▸ **About this exercise**:
Among the records below, how many lines contain "TaxedOrder"? State the number and nothing more.

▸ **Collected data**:
════

(* ===== verification/Tax.v ===== *)
(** * UAE VAT ([app.ordering.tax], [app.compliance.tax_settings])

    VAT on top of net prices or extracted from gross ones, per line with the
    dish's own rate, its snapshot on the order at confirmation, and the tax
    invoice's breakdown by rate.  Amounts are cents; rates and intermediate
    results are decimals.  The invoice keeps amounts as numbers where the code
    prints them with [str]. *)

From S2P Require Import Prelude Money Strings Db.

(** ** Settings ([compliance/tax_settings.py]) *)

Definition DEFAULT_VAT_RATE : Q := 5 # 100.
Definition DEFAULT_SIMPLIFIED_THRESHOLD_AED : Q := 10000.
Definition DEFAULT_RETENTION_DAYS : Z := 2555.

(** A stored value that [Decimal(str(value))] is applied to. *)
Inductive stored := Unset | Value (q : Q) | Unreadable.
Definition stored_or (d : Q) (s : stored) : Q :=
  match s with Unset => d | Value q => q | Unreadable => d end.

Record raw_tax_settings := {
  raw_tax_pricing_mode : option string;
  raw_default_vat_rate : stored;
  raw_threshold : stored;
  raw_retention_days : Z;          (** 0: not set *)
  raw_trn : option string;
}.
Record tax_config := {
  trn : option string;
  tax_pricing_mode : string;
  default_vat_rate : Q;
  simplified_invoice_threshold_aed : Q;
  data_retention_days : Z;
}.

Definition no_tax_settings : raw_tax_settings := Build_raw_tax_settings None Unset Unset 0 None.

Definition tax_settings (settings : option raw_tax_settings) : tax_config :=
  let s := default no_tax_settings settings in
  let mode := match raw_tax_pricing_mode s with
              | Some m => if truthy m then lower m else "exclusive"%string
              | None => "exclusive"%string end in
  let retention := if raw_retention_days s =? 0 then DEFAULT_RETENTION_DAYS else raw_retention_days s in
  let trn' := strip (default ""%string (raw_trn s)) in
  {| trn := if truthy trn' then Some trn' else None;
     tax_pricing_mode := if in_strs mode ["inclusive"; "exclusive"]%string then mode else "exclusive"%string;
     default_vat_rate := stored_or DEFAULT_VAT_RATE (raw_default_vat_rate s);
     simplified_invoice_threshold_aed := stored_or DEFAULT_SIMPLIFIED_THRESHOLD_AED (raw_threshold s);
     data_retention_days := Z.max 30 retention |}.

(** ** VAT of an amount *)

Definition _q (d : Q) : Z := quantize_half_up d.

Definition vat_from_exclusive (net rate : Q) : Z := _q (net * rate).

(** Net and VAT. *)
Definition vat_from_inclusive (gross rate : Q) : Z * Z :=
  if rate <=q 0 then (_q gross, 0)
  else
    let net := _q (ddiv gross (1 + rate)) in
    let vat := _q (gross - aed net) in
    (net, vat).

Definition vat_of (mode : string) (amount rate : Q) : Z :=
  if mode =s "inclusive" then snd (vat_from_inclusive amount rate) else vat_from_exclusive amount rate.
Definition taxable_of (mode : string) (amount : Z) (rate : Q) : Z :=
  if mode =s "inclusive" then fst (vat_from_inclusive (aed amount) rate) else amount.

(** ** Orders and lines *)

Record TaxedOrder := {
  to_id : Z;
  to_restaurant_id : Z;
  to_order_number : string;
  to_subtotal : Z;
  to_delivery_fee_aed : Z;
  to_total : Z;
  to_vat_rate : Q;
  to_vat_amount_aed : Z;
  to_tax_pricing_mode : option string;
  to_invoice_kind : option string;
}.
#[global] Instance TaxedOrder_row : Row TaxedOrder := to_id.
Record TaxedItem := {
  ti_id : Z;
  ti_order_id : Z;
  ti_dish_id : Z;
  ti_dish_name : string;
  ti_price_aed : Z;
  ti_qty : Z;
  ti_vat_rate : option Q;
  ti_vat_amount_aed : Z;
}.
#[global] Instance TaxedItem_row : Row TaxedItem := ti_id.

Definition line_total (i : TaxedItem) : Z := ti_price_aed i * ti_qty i.

Definition with_vat (rate : Q) (vat : Z) (mode : string) (o : TaxedOrder) : TaxedOrder :=
  {| to_id := to_id o; to_restaurant_id := to_restaurant_id o; to_order_number := to_order_number o;
     to_subtotal := to_subtotal o; to_delivery_fee_aed := to_delivery_fee_aed o; to_total := to_total o;
     to_vat_rate := rate; to_vat_amount_aed := vat; to_tax_pricing_mode := Some mode;
     to_invoice_kind := to_invoice_kind o |}.
Definition with_vat_amount (vat : Z) (o : TaxedOrder) : TaxedOrder :=
  with_vat (to_vat_rate o) vat (default ""%string (to_tax_pricing_mode o)) o.
Definition with_kind (kind : string) (o : TaxedOrder) : TaxedOrder :=
  {| to_id := to_id o; to_restaurant_id := to_restaurant_id o; to_order_number := to_order_number o;
     to_subtotal := to_subtotal o; to_delivery_fee_aed := to_delivery_fee_aed o; to_total := to_total o;
     to_vat_rate := to_vat_rate o; to_vat_amount_aed := to_vat_amount_aed o;
     to_tax_pricing_mode := to_tax_pricing_mode o; to_invoice_kind := Some kind |}.

Definition apply_vat (vat_rate : Q) (pricing_mode : string) (o : TaxedOrder) : TaxedOrder :=
  let mode := lower (if truthy pricing_mode then pricing_mode else "exclusive"%string) in
  with_vat vat_rate (vat_of mode (aed (to_subtotal o)) vat_rate) mode o.

Definition apply_line_vat (rate : Q) (pricing_mode : string) (i : TaxedItem) : TaxedItem :=
  {| ti_id := ti_id i; ti_order_id := ti_order_id i; ti_dish_id := ti_dish_id i;
     ti_dish_name := ti_dish_name i; ti_price_aed := ti_price_aed i; ti_qty := ti_qty i;
     ti_vat_rate := Some rate;
     ti_vat_amount_aed := vat_of pricing_mode (aed (line_total i)) rate |}.

Definition resolve_invoice_kind (total_aed : Q) (buyer_trn : option string) (threshold : Q) : string :=
  if otruthy (strip <$> buyer_trn) then "tax_invoice"
  else if threshold <q total_aed then "tax_invoice"
  else "simplified_tax_invoice".

(** ** The snapshot at confirmation *)

Record tax_db := {
  tx_orders : table TaxedOrder;
  tx_items : table TaxedItem;
  tx_dish_rates : list (Z * option Q);   (** dishes and their own rates *)
  tx_settings : option raw_tax_settings; (** the restaurant's, when it exists *)
}.
Abbreviation T := (M tax_db unit).

Definition order_lines (order_id : Z) (t : table TaxedItem) : list TaxedItem :=
  all_where (λ i, ti_order_id i =? order_id) t.

(** The rate of a line: the dish's own, else the restaurant's default. *)
Definition line_rate (dishes : list (Z * option Q)) (default_rate : Q) (dish_id : Z) : Q :=
  if dish_id =? 0 then default_rate
  else default default_rate (d ← List.find (λ d, fst d =? dish_id) dishes; snd d).

Definition apply_order_vat_from_settings (order : TaxedOrder) : T TaxedOrder :=
  cfg ← gets (λ s, tax_settings (tx_settings s));
  let mode := tax_pricing_mode cfg in
  let default_rate := default_vat_rate cfg in
  let order1 := apply_vat default_rate mode order in
  items ← gets (λ s, order_lines (to_id order) (tx_items s));
  dishes ← gets tx_dish_rates;
  total_line_vat ← for_fold (λ item acc,
    let item' := apply_line_vat (line_rate dishes default_rate (ti_dish_id item)) mode item in
    modify (λ s, {| tx_orders := tx_orders s; tx_items := set_row item' (tx_items s);
                    tx_dish_rates := tx_dish_rates s; tx_settings := tx_settings s |}) ≫= λ _,
    mret (acc + ti_vat_amount_aed item')) items 0;
  let order2 := match items with [] => order1 | _ => with_vat_amount total_line_vat order1 end in
  let kind := resolve_invoice_kind (aed (to_total order2)) None (simplified_invoice_threshold_aed cfg) in
  let order3 := with_kind kind order2 in
  modify (λ s, {| tx_orders := set_row order3 (tx_orders s); tx_items := tx_items s;
                  tx_dish_rates := tx_dish_rates s; tx_settings := tx_settings s |}) ≫= λ _,
  mret order3.

(** ** The tax invoice *)

(** [_first_set]: the first value that is set; a real zero survives. *)
Fixpoint _first_set (values : list (option Q)) : Q :=
  match values with [] => 0 | Some v :: _ => v | None :: l => _first_set l end.

Record bucket := Bucket { b_rate : Q; b_taxable_aed : Z; b_vat_aed : Z }.

(** Rates have at most four decimals, so their texts are equal when they are. *)
Fixpoint add_to_bucket (rate : Q) (taxable vat : Z) (l : list bucket) : list bucket :=
  match l with
  | [] => [Bucket rate taxable vat]
  | b :: l' =>
      if Qeq_bool (b_rate b) rate
      then Bucket (b_rate b) (b_taxable_aed b + taxable) (b_vat_aed b + vat) :: l'
      else b :: add_to_bucket rate taxable vat l'
  end.

Record invoice_line := {
  il_dish_name : string; il_qty : Z; il_price_aed : Z; il_line_total_aed : Z;
  il_vat_rate : Q; il_vat_amount_aed : Z; il_taxable_aed : Z;
}.
Record invoice := {
  inv_document_type : string;
  inv_simplified : bool;
  inv_trn : option string;
  inv_number : string;
  inv_tax_pricing_mode : string;
  inv_line_items : list invoice_line;
  inv_vat_breakdown : list bucket;
  inv_subtotal_aed : Z;
  inv_delivery_fee_aed : Z;
  inv_vat_rate : Q;
  inv_vat_amount_aed : Z;
  inv_total_aed : Z;
}.

(** The VAT of an invoice line: the stored one, or recomputed when it is zero. *)
Definition invoice_vat (mode : string) (rate : Q) (i : TaxedItem) : Z :=
  if (ti_vat_amount_aed i =? 0) && (0 <? line_total i)
  then vat_of mode (aed (line_total i)) rate else ti_vat_amount_aed i.

Definition invoice_line_of (mode : string) (rate : Q) (i : TaxedItem) : invoice_line :=
  {| il_dish_name := ti_dish_name i; il_qty := ti_qty i; il_price_aed := ti_price_aed i;
     il_line_total_aed := line_total i; il_vat_rate := rate;
     il_vat_amount_aed := invoice_vat mode rate i;
     il_taxable_aed := taxable_of mode (line_total i) rate |}.

Definition item_rate (o : TaxedOrder) (cfg : tax_config) (i : TaxedItem) : Q :=
  _first_set [ti_vat_rate i; Some (to_vat_rate o); Some (default_vat_rate cfg)].

(** The loop over the lines: the line items and the buckets so far. *)
Fixpoint invoice_lines (mode : string) (rate_of : TaxedItem → Q) (items : list TaxedItem)
    (acc : list invoice_line * list bucket) : list invoice_line * list bucket :=
  match items with
  | [] => acc
  | i :: items' =>
      let rate := rate_of i in
      invoice_lines mode rate_of items'
        (fst acc ++ [invoice_line_of mode rate i],
         add_to_bucket rate (taxable_of mode (line_total i) rate) (invoice_vat mode rate i) (snd acc))
  end.

(** [None]: "order not found". *)
Definition build_tax_invoice (order_id restaurant_id : Z) (document_type buyer_trn : option string)
    (s : tax_db) : option invoice :=
  order ← get_row order_id (tx_orders s);
  if negb (to_restaurant_id order =? restaurant_id) then None else
  let cfg := tax_settings (tx_settings s) in
  let items := order_lines order_id (tx_items s) in
  let or_else (o : option string) (d : string) :=
    match o with Some x => if truthy x then x else d | None => d end in
  let kind := or_else document_type (or_else (to_invoice_kind order)
    (resolve_invoice_kind (aed (to_total order)) buyer_trn (simplified_invoice_threshold_aed cfg))) in
  let mode := or_else (to_tax_pricing_mode order) (tax_pricing_mode cfg) in
  let '(line_items, rate_buckets) := invoice_lines mode (item_rate order cfg) items ([], []) in
  Some {| inv_document_type := kind; inv_simplified := kind =s "simplified_tax_invoice";
          inv_trn := trn cfg; inv_number := to_order_number order; inv_tax_pricing_mode := mode;
          inv_line_items := line_items; inv_vat_breakdown := rate_buckets;
          inv_subtotal_aed := to_subtotal order; inv_delivery_fee_aed := to_delivery_fee_aed order;
          inv_vat_rate := to_vat_rate order; inv_vat_amount_aed := to_vat_amount_aed order;
          inv_total_aed := to_total order |}.

#[global] Arguments vat_of : simpl never.
#[global] Arguments taxable_of : simpl never.
#[global] Arguments vat_from_inclusive : simpl never.
#[global] Arguments tax_settings : simpl never.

════

▸ **Response**:
9